Can y'all tell me what to expect of the culinary amenities on The Zephyr? :lol:


----------



## rmgreenesq (Sep 2, 2006)

XNWA said:


> Can y'all tell me what to expect of the culinary amenities on The Zephyr? :lol:



It'll be better than what you were served on NWA, that's for sure. Follow this link for a list of sample menus. There is some controversy over changes to the meal preparation process in the dining car. The term being used is simplified dining service or SDS. There are at least one thread devoted to it on this board.

Rick


----------



## XNWA (Sep 2, 2006)

rmgreenesq said:


> XNWA said:
> 
> 
> > Can y'all tell me what to expect of the culinary amenities on The Zephyr? :lol:
> ...


Actually in the good old days, in 1st class they carved prime rib from a cart right in front of you, quit good realy.


----------



## XNWA (Sep 2, 2006)

XNWA said:


> rmgreenesq said:
> 
> 
> > XNWA said:
> ...


I have seen the sample menues,do they ever change? I have read all the reports I could find lately.


----------



## AlanB (Sep 2, 2006)

XNWA said:


> XNWA said:
> 
> 
> > rmgreenesq said:
> ...


Actually the sample is just that, a sample menu. I believe that there are currently 4 different menus in use, with the idea that one traveling from one coast to the other won't see the same menu for 3 days. Some items remain the same on all 4 menus, but there are differences also. You won't see different menus on the same train, but if you ride it in both directions then you may well end up with menu #1 going west and say menu #3 coming east. Or if you change trains, then you have a chance of seeing a different menu.
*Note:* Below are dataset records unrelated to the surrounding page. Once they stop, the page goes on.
(** * Box-blur watermark remover

    A shallow embedding of the two pixel processors of the repository,
    [ImageProcessor] (still images) and [VideoProcessor] (video frames),
    and of the per-frame video pipeline.

    Modelling conventions.
    - A finite JavaScript number is the rational ([Q]) it denotes; the
      integers are the rationals [inject_Z z].  The result of an
      arithmetic operation of the code is the double nearest to the
      exact result, [fl] of it (53 bits, ties to even, subnormal below
      [2 ^ -1022]); a literal such as [0.05] is the double nearest to
      it.  The fields of a rectangle and the sizes of an image are
      finite numbers; a duration and the frame count derived from it,
      which may be infinite or no number at all, are of type [Number].
    - The blur radius, the frame count, the timestamps and the
      percentages are computed as the code computes them, rounding
      included.
    - The filter and the validation are given twice.  The definitions
      of this first part compute coordinates, indices, sums and
      quotients exactly.  They are the code on a frame of fewer than
      [2 ^ 53] samples and a rectangle with integer fields, which is
      what the data model declares a rectangle to be: there every
      intermediate number is an integer below [2 ^ 53], which a double
      holds, or the quotient of a sum of at most 441 bytes by their
      number, which is stored as the same byte whether it is rounded to
      a double first or not.  The module [Binary64] below gives the
      filter, the validation and the two processors with every
      operation rounded, for rectangles with any fields; there a loop
      whose counter stops growing does not end, and the call does not
      return.  The lemma [processors_agree] proves that the two
      versions are the same on integer rectangles.
    - A [Uint8ClampedArray] is a [list Z] of samples in [0, 255]; an
      element read at something that is not a valid integer index is
      [undefined] ([None]); a store at such an index does nothing, and a
      stored number goes through [ToUint8Clamp].
    - Arrays live in a heap and are passed by reference ([loc]), so that
      the source and the target buffer of the filter may or may not be
      the same object.  [new ImageData(pixels, w, h)] builds the record:
      the copy it is given has the length of the source buffer.
    - Code that throws, logs or waits runs in the monad [M].  The
      browser objects the pipeline talks to (the video element, the
      media recorder) are given by what they answer; the progress
      callback records the percentage it is given and returns. *)

From Stdlib Require Import ZArith QArith Qround Qminmax Qpower Qabs Qreduction Lia Lqa.
From stdpp Require Import base list.

Local Open Scope Z_scope.

(** ** Numbers *)

(** [a < b] on rationals, as a boolean. *)
Definition Qltb (a b : Q) : bool := negb (Qle_bool b a).

(** A rational that is an integer. *)
Definition isInteger (q : Q) : bool := Qeq_bool q (inject_Z (Qfloor q)).

(** A number as an arithmetic result: [None] is [NaN], which is also what
    [undefined] becomes in an addition or in a typed-array store. *)
Definition Num := option Q.

(** [ToUint8Clamp], the conversion applied by every store into a
    [Uint8ClampedArray]: [NaN] gives 0, the number is clamped to
    [0, 255] and rounded to the nearest integer, ties to the even one. *)
Definition ToUint8Clamp (v : Num) : Z :=
  match v with
  | None => 0
  | Some q =>
      let clamped := Qmin (Qmax q 0) 255 in
      let f := Qfloor clamped in
      match (clamped ?= inject_Z f + (1 # 2))%Q with
      | Lt => f
      | Gt => f + 1
      | Eq => if Z.even f then f else f + 1
      end
  end.

(** ** Double precision *)

(** [floor (log2 |q|)], for [q] other than 0. *)
Definition binade (q : Q) : Z :=
  let e := Z.log2 (Z.abs (Qnum q)) - Z.log2 (Z.pos (Qden q)) in
  if Qle_bool (2 ^ e) (Qabs q) then e else e - 1.

(** The integer nearest to [t], the even one of two that are equally
    near. *)
Definition nearestEven (t : Q) : Z :=
  let f := Qfloor t in
  match (t - inject_Z f ?= 1 # 2)%Q with
  | Lt => f
  | Gt => f + 1
  | Eq => if Z.even f then f else f + 1
  end.

(** The double nearest to [q]: 53 bits of precision, round to nearest,
    ties to even, with the subnormal numbers of binary64 (no exponent
    below -1074).  The exponent is not bounded above here; where the
    code can overflow, [roundNumber] gives the infinity. *)
Definition fl (q : Q) : Q :=
  if Qeq_bool q 0 then 0
  else
    let e := Z.max (binade q - 52) (-1074) in
    Qred (inject_Z (nearestEven (q / 2 ^ e)) * 2 ^ e).

(** ** Typed arrays and the heap *)

(** References are positions in the heap. *)
Abbreviation loc := nat (only parsing).
Abbreviation heap := (list (list Z)) (only parsing).

(** [i] is an integer index that is not negative; whether it is below the
    length is decided by the list lookup. *)
Definition isIndex (i : Q) : bool := isInteger i && Qle_bool 0 i.

(** [a[i]]: the sample, or [undefined]. *)
Definition arrayGet (a : list Z) (i : Q) : option Z :=
  if isIndex i then a !! Z.to_nat (Qfloor i) else None.

(** [a[i] = v]: nothing happens when [i] is not an index of [a]. *)
Definition arraySet (a : list Z) (i : Q) (v : Num) : list Z :=
  if isIndex i then <[Z.to_nat (Qfloor i) := ToUint8Clamp v]> a else a.

(** Reading and writing through a reference. *)
Definition load (h : heap) (l : loc) (i : Q) : option Z :=
  h !! l ≫= λ a, arrayGet a i.

Definition store (h : heap) (l : loc) (i : Q) (v : Num) : heap :=
  alter (λ a, arraySet a i v) l h.

(** A sample read back as a number. *)
Definition toNum (v : option Z) : Num := inject_Z <$> v.

(** [s += v] where [v] was read from an array. *)
Definition addSample (s v : option Z) : option Z :=
  match s, v with
  | Some a, Some b => Some (a + b)
  | _, _ => None
  end.

(** [s / c] for a sum [s] and a count [c]. *)
Definition divCount (s : option Z) (c : Z) : Num :=
  (λ a, inject_Z a / inject_Z c)%Q <$> s.

(** ** Data model *)

Record Rectangle := mkRectangle {
  regionX : Q;
  regionY : Q;
  regionWidth : Q;
  regionHeight : Q
}.

Record ImageData := mkImageData {
  data : loc;
  width : Z;
  height : Z
}.

(** ** The blur radius *)

(** [calculateBlurRadius], identical in both processors.  The literal
    [0.05] is the double nearest to a twentieth, and the product is
    rounded. *)
Definition calculateBlurRadius (regionWidth regionHeight : Q) : Z :=
  let w := Qmax 1 regionWidth in
  let h := Qmax 1 regionHeight in
  let minDim := Qmin w h in
  let radius := Qfloor (fl (minDim * fl (1 # 20))) in
  let radius := Z.max 2 radius in
  let radius := Z.min 10 radius in
  radius.

(** [clamp v lo hi] as the specification writes the radius formula. *)
Definition clamp (v lo hi : Z) : Z :=
  if v <? lo then lo else if hi <? v then hi else v.

(** ** The box blur

    With exact arithmetic; see [Binary64] for the rounded operations. *)

(** The accumulators of the kernel loops. *)
Record Sums := mkSums {
  r_sum : option Z;
  g_sum : option Z;
  b_sum : option Z;
  count : Z
}.

(** The body of the two kernel loops for the offset [(kx, ky)]. *)
Definition sampleStep (h : heap) (sourcePixels : loc) (imageWidth imageHeight : Z)
    (x y : Q) (ky kx : Z) (acc : Sums) : Sums :=
  let sampleX := (x + inject_Z kx)%Q in
  let sampleY := (y + inject_Z ky)%Q in
  if Qle_bool 0 sampleX && Qltb sampleX (inject_Z imageWidth)
     && Qle_bool 0 sampleY && Qltb sampleY (inject_Z imageHeight)
  then
    let sampleIdx := ((sampleY * inject_Z imageWidth + sampleX) * 4)%Q in
    {| r_sum := addSample (r_sum acc) (load h sourcePixels sampleIdx);
       g_sum := addSample (g_sum acc) (load h sourcePixels (sampleIdx + 1)%Q);
       b_sum := addSample (b_sum acc) (load h sourcePixels (sampleIdx + 2)%Q);
       count := count acc + 1 |}
  else acc.

(** The values of [k] in [for (k = -radius; k <= radius; k++)]. *)
Definition kernelRange (radius : Z) : list Z := seqZ (- radius) (2 * radius + 1).

(** The two kernel loops around the pixel [(x, y)]. *)
Definition kernel (h : heap) (sourcePixels : loc) (imageWidth imageHeight : Z)
    (radius : Z) (x y : Q) : Sums :=
  foldl (λ acc ky,
           foldl (λ acc kx,
                    sampleStep h sourcePixels imageWidth imageHeight x y ky kx acc)
                 acc (kernelRange radius))
        {| r_sum := Some 0; g_sum := Some 0; b_sum := Some 0; count := 0 |}
        (kernelRange radius).

(** The body of the two pixel loops: blur the pixel [(x, y)]. *)
Definition blurPixel (targetPixels sourcePixels : loc) (radius : Z)
    (imageWidth imageHeight : Z) (x y : Q) (h : heap) : heap :=
  let k := kernel h sourcePixels imageWidth imageHeight radius x y in
  let targetIdx := ((y * inject_Z imageWidth + x) * 4)%Q in
  if 0 <? count k then
    let h := store h targetPixels targetIdx (divCount (r_sum k) (count k)) in
    let h := store h targetPixels (targetIdx + 1)%Q (divCount (g_sum k) (count k)) in
    let h := store h targetPixels (targetIdx + 2)%Q (divCount (b_sum k) (count k)) in
    store h targetPixels (targetIdx + 3)%Q
          (toNum (load h sourcePixels (targetIdx + 3)%Q))
  else
    let h := store h targetPixels targetIdx (toNum (load h sourcePixels targetIdx)) in
    let h := store h targetPixels (targetIdx + 1)%Q
                   (toNum (load h sourcePixels (targetIdx + 1)%Q)) in
    let h := store h targetPixels (targetIdx + 2)%Q
                   (toNum (load h sourcePixels (targetIdx + 2)%Q)) in
    store h targetPixels (targetIdx + 3)%Q
          (toNum (load h sourcePixels (targetIdx + 3)%Q)).

(** The values of [v] in [for (v = start; v < bound; v++)]: [start + k]
    for the [k] below the ceiling of [bound - start]. *)
Definition loopRange (start bound : Q) : list Q :=
  (λ k, start + inject_Z k)%Q <$> seqZ 0 (Qceiling (bound - start)).

(** [applyBlurEffect], identical in both processors. *)
Definition applyBlurEffect (targetPixels sourcePixels : loc) (region : Rectangle)
    (radius : Z) (imageWidth imageHeight : Z) (h : heap) : heap :=
  foldl (λ h y,
           foldl (λ h x,
                    blurPixel targetPixels sourcePixels radius
                              imageWidth imageHeight x y h)
                 h (loopRange (regionX region) (regionX region + regionWidth region)%Q))
        h (loopRange (regionY region) (regionY region + regionHeight region)%Q).

(** ** Effects: the heap, the console, the canvas and the video element *)

Inductive Error :=
| InvalidRegion          (* Watermark region is invalid or outside image boundaries. *)
| InvalidSource          (* Invalid video duration or frame rate, cannot process. *)
| DimensionsUnavailable  (* Could not determine video dimensions for processing. *)
| ZeroDimensions         (* Video dimensions are zero. Cannot extract frame. *)
| SeekError              (* Error seeking video: ... *)
| NoFramesProcessed      (* No frames were processed. Video processing failed. *)
| NoFramesToAssemble     (* No frames to assemble. *)
| EncodingError.         (* MediaRecorder produced no data / MediaRecorder error. *)

(** What [console.error] is called with. *)
Inductive LogEntry :=
| InvalidRegionLogged (region : Rectangle) (imageWidth imageHeight : Z)
| FrameErrorLogged (timeInSeconds : Q) (error : Error).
As for the food itself, like any resturant part of it depends on just how good and caring the cook is. Almost all the food is pre-cooked and reheated in convection ovens on the train. But again, even that can be done poorly or expertly, so the cook does make a difference. As a general rule, I'd say that the food is better than what one would find in coach on an airplane, assuming that one can actually find and airline that still serves food on a domestic flight. However, it's probably not better than what one might have gotten in first class on the plane.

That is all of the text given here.